Raudot’s Cape Breton proposal was at once brilliant and original. Ostensibly designed to restore the troubled economy of New France, it was actually a project for the future commercial development of France’s entire Atlantic empire. The intendant therefore took great care to outline the potential benefits to both colony and mother country. New France, he declared, would not only be provided with a market for her agricultural produce and a clearing house for her other exportable products, but she would also be able to acquire manufactured goods from France more cheaply and in greater abundance. Cape Breton would become her storehouse, because French merchants would take full advantage of the opportunity to carry on a safer trade, over a shorter distance, with a far better chance of obtaining a return cargo. In addition, New France’s transport difficulties would be largely solved, since she would require only 30 to 80 ton vessels to carry on her trade with Cape Breton. These ships could be easily constructed by Canadian shipbuilders, with a resulting stimulus to the colony’s industrial economy. Beneficial also would be the rapid growth of a three-cornered fishing operation between Quebec, the Labrador-St Lawrence fishing grounds, and Cape Breton. In sum, Raudot believed that the magnetic pull of this new establishment would, in time, completely rejuvenate New France’s economy.

But France, he maintained, stood to gain even more: for the Cape Breton project would furnish her with an opportunity to augment her own commerce greatly at the expense of that of her European rivals, and especially of that of England. Besides consolidating a mutually beneficial commerce between the port cities, the West Indies, and New France to the exclusion of foreign interlopers, it would create possibilities for the sale of French merchandise to New England and, at the same time, for shouldering aside New England in the trade with Spain and the Spanish American colonies. Indeed, with Cape Breton acting as a safe refuge, a supply depot, and an operational base for privateering, France could conceivably edge England from the rich Newfoundland fishing areas and, in time of war, wreak havoc on her Atlantic shipping. Then too, with New France flourishing behind the protection of this gulf barrier, France could eventually ship large quantities of her forest products to the royal arsenals, enabling her to jettison her costly trade in these items with the Baltic countries. In all, Raudot described a network of commercial possibilities and strategic advantages so attractive as to immediately capture the interest of the most important Marine officials.

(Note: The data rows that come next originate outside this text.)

(* ===== verification/Fence.v ===== *)
(** * The single-dispatch fence

    sdkpython/src/dex_connectors/sdk/singledispatch/fence.py: at-most-once provider sends.
    Times and durations are microseconds.  A heartbeat hands a frame to the Worker: one that
    returns was accepted there, one that raises may or may not have been, and in both cases Dex
    may still lose the frame before it keeps it (docs/connector-contract.md, Single-dispatch
    fence guarantee).  The steps of [Fence] between two releases of its lock are functions on
    the fence and on the frames handed over so far; [step] interleaves them, for every attempt
    of one call at once: an attempt that Dex gave up may go on running beside its successors. *)

From S2P Require Import Prelude Json Timestamps Markers.

(** What [context.heartbeat(marker)] did. *)
Inductive heartbeat_outcome := HbOk | HbLost | HbRecorded.

(** The live attempt's Dex context. *)
Record AsyncContext := mkContext { ctx_attempt : Z; ctx_deadline : option Z }.

(** [7 / 12] and [5 / 6]. *)
Definition default_write_window_fraction : pyfloat := FFin 5254199565265579 (-53).
Definition five_sixths : pyfloat := FFin 7505999378950827 (-53).

(** [datetime.max] in UTC, in microseconds since [datetime.min]. *)
Definition datetime_max : Z := GoTime.instant (GoTime.DT 9999 12 31 23 59 59 999999 (Some 0%Z)).

(** [budget * fraction]. *)
Definition scale (budget : Z) (fraction : pyfloat) : Z :=
  match fraction with FFin m e => timedelta_mul_dyadic budget m e | _ => 0%Z end.

Module Fence.

Record t := mk {
  call_id : pystr;
  attempt : Z;
  write_deadline : Z;
  _minimum_request_time : Z;
  _decision : option Decision;
  _has_dispatched : bool;
  _has_send_finished : bool;
  _has_pre_send_retry : bool;
  _marker : option Marker.t
}.

Definition fresh (call_id : pystr) (attempt deadline minimum : Z) : t :=
  mk call_id attempt deadline minimum None false false false None.

(** [Fence.__init__] at the time [started_at]. *)
Definition init (call_id : pystr) (context : option AsyncContext) (execute_timeout : Z)
    (write_window_fraction : pyfloat) (started_at : Z) : res t :=
  match context with
  | None => raise ValueError "single dispatch requires a call, positive attempt, and Execute timeout"
  | Some context =>
      raise_if (negb (truthy call_id) || (ctx_attempt context <? 1)%Z || (execute_timeout <=? 0)%Z)
        ValueError "single dispatch requires a call, positive attempt, and Execute timeout" ≫= λ _,
      raise_if (negb (isfinite write_window_fraction) || fle write_window_fraction (FFin 0 0)
                || flt five_sixths write_window_fraction)
        ValueError "single-dispatch write window must be within (0, 5/6]" ≫= λ _,
      let budget := match ctx_deadline context with
                    | Some deadline => Z.min execute_timeout (deadline - started_at)
                    | None => execute_timeout
                    end in
      let budget := Z.max budget 0 in
      let write_deadline := (started_at + scale budget write_window_fraction)%Z in
      raise_if (datetime_max <? write_deadline)%Z OverflowError "date value out of range" ≫= λ _,
      Ok (fresh call_id (ctx_attempt context) write_deadline (timedelta_div budget 10))
  end.

Definition set_decision (d : Decision) (f : t) : t :=
  mk (call_id f) (attempt f) (write_deadline f) (_minimum_request_time f) (Some d)
    (_has_dispatched f) (_has_send_finished f) (_has_pre_send_retry f) (_marker f).
Definition set_dispatched (f : t) : t :=
  mk (call_id f) (attempt f) (write_deadline f) (_minimum_request_time f) (_decision f)
    true (_has_send_finished f) (_has_pre_send_retry f) (_marker f).
Definition set_finished (f : t) : t :=
  mk (call_id f) (attempt f) (write_deadline f) (_minimum_request_time f) (_decision f)
    (_has_dispatched f) true (_has_pre_send_retry f) (_marker f).
Definition set_pre_send_retry (f : t) : t :=
  mk (call_id f) (attempt f) (write_deadline f) (_minimum_request_time f) (_decision f)
    (_has_dispatched f) (_has_send_finished f) true (_marker f).
Definition set_marker (m : Marker.t) (f : t) : t :=
  mk (call_id f) (attempt f) (write_deadline f) (_minimum_request_time f) (_decision f)
    (_has_dispatched f) (_has_send_finished f) (_has_pre_send_retry f) (Some m).

(** The frames the Worker accepted for the call, the latest first.  Dex may have kept any of
    them, or none. *)
Definition server : Type := list Marker.t.

(** A step of the fence: its outcome, the fence and the accepted frames afterwards. *)
Definition outcome (A : Type) : Type := res A * t * server.

(** [context.heartbeat(marker)]. *)
Definition heartbeat (hb : heartbeat_outcome) (m : Marker.t) (s : server) : res unit * server :=
  match hb with
  | HbOk => (Ok (), m :: s)
  | HbLost => (raise OSError "heartbeat failed", s)
  | HbRecorded => (raise OSError "heartbeat failed", m :: s)
  end.

(** [_record]. *)
Definition _record (hb : heartbeat_outcome) (m : Marker.t) (f : t) (s : server) : outcome unit :=
  match heartbeat hb m s with
  | (Ok _, s') => (Ok (), set_marker m f, s')
  | (Err e, s') => (Err e, f, s')
  end.

Definition marker_of (f : t) (state : State) (provider_id : pystr) : Marker.t :=
  Marker.mk (call_id f) (attempt f) state provider_id.

(** What reading the prior heartbeat yields: an error, no value, or a value that may be absent. *)
Definition last_heartbeat : Type := res (option (option Markers.heartbeat)).

Definition read_decision (f : t) (last : last_heartbeat) : res Decision :=
  previous ← last;
  match previous with
  | Some None => raise ValueError "present heartbeat has no checkpoint"
  | Some (Some h) => decide_dispatch (call_id f) (attempt f) (Some h)
  | None => decide_dispatch (call_id f) (attempt f) None
  end.

Definition decide (last : last_heartbeat) (f : t) : Decision * t :=
  match _decision f with
  | Some d => (d, f)
  | None =>
      let d := match read_decision f last with
               | Ok d => d
               | Err _ => mkDecision FAIL_CLOSED None "single-dispatch checkpoint could not be read"
               end in
      (d, set_decision d f)
  end.

Definition send_permitted (f : t) : bool :=
  match _decision f with Some d => bool_decide (kind d = SEND_ALLOWED) | None => false end
  && negb (_has_dispatched f) && negb (_has_pre_send_retry f).

Definition not_allowed {A} : res A :=
  raise DispatchNotAllowedError "single dispatch is not allowed for this attempt".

Even so, the Cape Breton proposal did not meet with instant acceptance. It is doubtful, for one thing, if it could have been put forward at a more inopportune time. Writing in 1707, Pontchartrain argued that the concept, while theoretically promising, took little note of France’s present financial difficulties and therefore stood no chance of being implemented in the near future. The royal treasury was simply unable to supply the 100,000 écus yearly that would be required in the early stages. The minister also rejected Raudot’s contention that the state, rather than a private company, should undertake the project. He asked the intendant to forward a second memoir that would reduce the proposed costs to their bare minimum and would play up the advantages to private investors. Raudot complied with this request, but he stressed that no matter how the project was financed it could not possibly begin prior to the negotiation of a firm peace. Accordingly, between 1706 and 1710 he limited his own activities to establishing France’s legal claim over the Cape Breton area and to creating the conditions in New France that would enable her to take maximum advantage of the project, if and when it was implemented.

Raudot recognized in this regard that to achieve his goal of making agricultural produce instead of furs the mainstay of the colony’s export commerce, he would have to induce the inhabitants to think along those lines. He was, like his father, a strong paternalist who believed that such changes could be best promoted through close governmental supervision. As he explained to Pontchartrain, “. . . the new settlements need to be developed the way a good father would develop his land.” He therefore supported Jacques’ recommendations for increased royal authority in the parishes and he issued a long series of ordinances that were intended not only to discipline the habitants better, but also to eradicate their lazy habits. This authoritarian interest, however, also made him a champion of the interests of the poor farmers. In 1706, for example, he opposed the clergy’s proposal to increase the annual tithes, on the grounds that it would be too burdensome for the habitants. Similarly, he pleaded with the minister to permit and even to support Madame Legardeur de Repentigny’s [Agathe de Saint-Père*] all manufacturing establishment on Montreal Island, because the rough clothing it produced was a boon to the poor.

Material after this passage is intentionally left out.